Más tarde, reyes como Carlomagno o San Luis IX demostraron que la esfera espiritual y la temporal pueden —y deben— ser armónicas, lo cual fue sellado por muchos pontífices mediante la invitación a la sacralización de la sociedad. En efecto, conforme señaló el Prof. Plinio Corrêa de Oliveira en su magistral ensayo Revolución y Contra-Revolución, la civilización cristiana posee un carácter eminentemente sacral, cuyo orden sólo se establece en la observancia de la ley de Dios.

La Iglesia es la maestra de la verdad, del bien y de lo bello. Por eso se esforzó con empeño para que la formación intelectual estuviera siempre fundada en los cimientos de la Suma Verdad, impregnó la vida de las naciones con ejemplos de santidad y reflejó la belleza del divino Artífice en construcciones, gestos, vestiduras, escritos y modos de ser.

Sin embargo, se puede afirmar que ya en la segunda mitad del siglo XX el «Cielo» de Clodoveo parecía estar cubierto de nubes… De hecho, a partir de ese período la marcha de la Revolución se aceleró aún más, con serias consecuencias para la sociedad en general e incluso para la propia Iglesia.

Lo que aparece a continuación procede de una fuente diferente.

(** C40: The selected block can be lost.  A block with the header of the selected block, but another
    body, is refused before anything is changed, for its extrinsic hash; but the handler of the
    error takes the selected block for the candidate that failed and discards it: its state,
    which was valid, is gone, and so is the storage's record of it. *)
Theorem head_discarded partial b a :
  let s := app_storage a in
  let h := base (bl_header b) in
  block_hash s = Some (header_hash h) -> has_state_at (header_hash h) s = true -> finalized_block_hash s <> Some (header_hash h) ->
  has_state_at (parent h) s = true -> parent h <> header_hash h ->
  bl_extrinsic_hash b <> generate_extrinsic_hash blake2b_256_hash encode_report (bl_extrinsic b) ->
  exists x a', import_block partial b a = Some (Raise (x, a')) /\ block_hash (app_storage a') = Some (parent h) /\
    has_state_at (header_hash h) (app_storage a') = false /\ parents (app_storage a') !! header_hash h = None.
Proof using.
  cbv zeta. set (s := app_storage a). set (h := base (bl_header b)). intros Hb Hst Hfin Hpar Hne Hx.
  unfold import_block, Import.import_block, state_transition. fold s h.
  assert (exists y, check_header blake2b_256_hash encode_report e b s = Raise y) as [y ->].
  { unfold check_header. destruct (negb _ && _); [by eexists|]. rewrite (bool_decide_false (bl_extrinsic_hash b = _)) by done. by eexists. }
  fold s. rewrite (bool_decide_true (block_hash s = _)) by done. unfold restore_hash. fold h. rewrite (bool_decide_true (block_hash s = _)), Hpar by done.
  unfold discard_candidate. rewrite bool_decide_false, bool_decide_true, Hpar by done. cbn [negb].
  match goal with |- context [mkApp ?s' _ _] => set (s2 := s') end.
  assert (forall y, (reread blake2b_256_hash y (mkApp s2 (app_headers a) (working_state a))).2.(app_storage) = s2) as Hread
    by (intros z; unfold reread; cbn [app_storage]; by destruct (retrieve_jam_state _ _)).
  destruct (reread _ _ _) as [z a'] eqn:E. exists z, a'. split; [done|]. specialize (Hread (InState y)). rewrite E in Hread. cbn [snd] in Hread. rewrite Hread.
  split; [done|]. split; [|apply lookup_delete_eq]. unfold has_state_at. cbn. rewrite lookup_delete_eq, !bool_decide_false; [done| |]; [by intros []|by apply not_eq_sym].
Qed.
End import_storage.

En el campo de las tendencias, se verifican muchas inversiones de valores. Para algunos ideólogos, la Iglesia debería ahora someterse a los vientos del mundo y no al contrario. Según esta concepción, bajo el pretexto de acercarse a los fieles, los clérigos deberían laicizarse y los edificios religiosos amalgamarse con las construcciones profanas. También la cultura, la educación y el protocolo, frutos típicos y benditos de la civilización cristiana, deberían ser sustituidos por la espontaneidad, el desaliño y hasta la vulgaridad.

Concomitantemente, en el campo de las ideas se asiste a una revolución semántica, de nítida mentalidad postmoderna. La descompostura con la liturgia fue disfrazada de pretendido despojamiento; la caridad, llamada «vínculo de la unidad perfecta» (Col 3, 14), se vio reducida a mera filantropía; la magnificencia de un templo o la solemnidad de un ceremonial pasaron a ser reputados como ostentación y fausto inútiles; la paz, en otro tiempo definida por San Agustín como «tranquilidad del orden», se metamorfoseó en apatía pasmosa y omisa ante las más absurdas afrentas al bien, a la verdad y a lo bello.

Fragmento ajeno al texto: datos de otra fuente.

(** What is checked of an import. *)
Lemma verified_import_spec data mappings entry imported :
  verified_import data mappings entry = Ret imported <->
  imports data !! entry = Some imported /\ blen (segment imported) = EC_SEGMENT_SIZE /\
  segment_index entry < MAXIMUM_NUMBER_EXPORTS_WORK_PACKAGE gp /\ Z.of_nat (length (justification imported)) <= proof_depth gp /\
  exists root, resolve_import_root mappings (import_reference entry) = Ret root /\
    Merkle.verify hash (segment imported) (segment_index entry) (justification imported) root = true.
Proof using.
  unfold verified_import. destruct (imports data !! entry) as [i|]; [|split; [done|by intros (? & _)]]. split.
  - destruct (Z.eqb_spec (blen (segment i)) EC_SEGMENT_SIZE), (Z.leb_spec (MAXIMUM_NUMBER_EXPORTS_WORK_PACKAGE gp) (segment_index entry)),
      (Z.ltb_spec (proof_depth gp) (Z.of_nat (length (justification i)))); try done. cbn.
    destruct (resolve_import_root _ _) as [root|] eqn:Hroot; [|done]. cbn. destruct (verify _ _ _ _ _) eqn:Hv; [|done].
    intros [= <-]. split_and!; try done. by exists root.
  - intros ([= ->] & Hl & Hi & Hp & root & -> & Hv). destruct (Z.eqb_spec (blen (segment imported)) EC_SEGMENT_SIZE); [|done].
    destruct (Z.leb_spec (MAXIMUM_NUMBER_EXPORTS_WORK_PACKAGE gp) (segment_index entry)); [lia|].
    destruct (Z.ltb_spec (proof_depth gp) (Z.of_nat (length (justification imported)))); [lia|]. cbn. by rewrite Hv.
Qed.

Lemma verified_imports_named `{!HashLaws hash} data mappings item l :
  verified_imports hash gp data mappings item = Ret l -> Forall2 (names_import mappings) (wi_import_segments item) l.
Proof using.
  intros Hl%map_ret_spec. eapply Forall2_impl; [exact Hl|].
  intros entry imported (Hi & Hlen & _ & _ & root & Hroot & Hv)%verified_import_spec. split; [done|].
  exists root. split; [done|]. intros exports <-. by eapply verify_sound.
Qed.

(** The items' segments, or their proofs, are those of the verified imports. *)
Lemma verified_items {B} (f : ImportedSegment -> B) data mappings items ll :
  map_ret (fun item => l ← verified_imports hash gp data mappings item; Ret (map f l)) items = Ret ll ->
  exists imported, map_ret (verified_imports hash gp data mappings) items = Ret imported /\ ll = map (map f) imported.
Proof using.
  revert ll. induction items as [|item items IH]; intros ll; cbn; [intros [= <-]; by exists []|].
  destruct (verified_imports hash gp data mappings item) as [l1|]; [|done]. cbn.
  match goal with |- context [map_ret ?g items] => destruct (map_ret g items) as [ll2|]; [|done] end. cbn. intros [= <-].
  destruct (IH ll2 eq_refl) as (imported & -> & ->). by exists (l1 :: imported).
Qed.

(** The parts of an assembled bundle, item by item. *)
Lemma assembled data package mappings bundle :
  assemble_bundle data package mappings = Ret bundle ->
  exists blobs segments proofs,
    map_ret (extrinsic_data data) (wp_items package) = Ret blobs /\ map_ret (import_segments data mappings) (wp_items package) = Ret segments /\
    map_ret (import_justifications data mappings) (wp_items package) = Ret proofs /\
    bundle = WorkPackage_to_jam_bytes package ++ concat (concat blobs) ++ concat (concat segments) ++ concat (map Vec_H256_encode (concat proofs)).
Proof using.
  unfold assemble_bundle. destruct (map_ret (extrinsic_data data) _) as [blobs|]; [|done].
  destruct (map_ret (import_segments _ _) _) as [segments|]; [|done]. destruct (map_ret (import_justifications _ _) _) as [proofs|]; [|done].
  cbn. intros [= <-]. by exists blobs, segments, proofs.
Qed.

(** ** [from_parts] *)

Lemma add_extrinsics_spec kept manifests : forall blobs data data', length blobs = length manifests -> blobs ⊆ kept ->
  add_extrinsics hash manifests blobs data = Ret data' -> (forall h b, extrinsics data !! h = Some b -> hash b = h /\ b ∈ kept) ->
  Forall2 names_blob manifests blobs /\ imports data' = imports data /\ (forall h b, extrinsics data' !! h = Some b -> hash b = h /\ b ∈ kept) /\
  (forall m, m ∈ manifests -> is_Some (extrinsics data' !! m.1)) /\ (forall h, is_Some (extrinsics data !! h) -> is_Some (extrinsics data' !! h)).
Proof using.
  induction manifests as [|m manifests IH]; intros [|b blobs] data data' Hl Hk; cbn; try done.
  { intros [= <-] Hd. split_and!; try done. intros m Hm. set_solver. }
  destruct (Z.eqb_spec (blen b) m.2) as [Hlen|]; [|done]. case_bool_decide as Hh; [|done]. cbn. intros Ha Hd.
  apply IH in Ha as (Hf & Hi & Hx & Hin & Hmono); [|by injection Hl|set_solver +Hk|].
  - split_and!; [by constructor|done|done| |].
    + intros m' [-> | Hm]%elem_of_cons; [|by apply Hin]. apply Hmono. cbn. rewrite lookup_insert_eq. by eexists.
    + intros h Hs. apply Hmono. cbn. destruct (decide (m.1 = h)) as [->|]; [rewrite lookup_insert_eq; by eexists|by rewrite lookup_insert_ne].
  - intros h b'. cbn. intros [[<- <-]|[_ Hold]]%lookup_insert_Some; [split; [done|set_solver +Hk]|by apply Hd].
Qed.

Lemma add_imports_spec entries : forall segments proofs data data', length segments = length entries -> length proofs = length entries ->
  add_imports entries segments proofs data = Ret data' ->
  extrinsics data' = extrinsics data /\ imports data ⊆ imports data' /\
  map (fun entry => imports data' !! entry) entries = zip_with (fun s p => Some (mkImported s p)) segments proofs.
Proof using.
  induction entries as [|entry entries IH]; intros [|s segments] [|p proofs] data data' Hs Hp; cbn; try done.
  { by intros [= <-]. }
  destruct (match imports data !! entry with Some _ => _ | None => _ end) eqn:Hconflict; [done|]. intros Ha.
  apply IH in Ha as (Hx & Hmono & Heq); [|by injection Hs|by injection Hp]. cbn in Hx, Hmono.
  split; [done|]. split.
  - transitivity (<[entry := mkImported s p]> (imports data)); [|done]. apply map_subseteq_spec. intros k v Hk.
    destruct (decide (entry = k)) as [->|]; [|by rewrite lookup_insert_ne]. rewrite lookup_insert_eq. rewrite Hk in Hconflict.
    by case_bool_decide; subst.
  - f_equal; [|done]. eapply lookup_weaken; [|exact Hmono]. by rewrite lookup_insert_eq.
Qed.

No obstante, el Apóstol deja claro que debemos realizar todas nuestras acciones para mayor gloria de Dios (cf. 1 Cor 10, 31). De lo contrario, no solamente taparemos el Cielo, sino que también nos dejaremos influenciar por el vaho maloliente del infierno. Por lo tanto, en nuestra peregrinación terrena, es menester aspirar a las cosas de lo alto (cf. Col 3, 1), con el fin de plasmar en nuestras vidas las mismas palabras de Clodoveo en los albores de la civilización cristiana: «Padre, ¿esto ya es el Cielo?». 

 

Comedor de la Casa Lumen Prophetæ, Mairiporã (Brasil)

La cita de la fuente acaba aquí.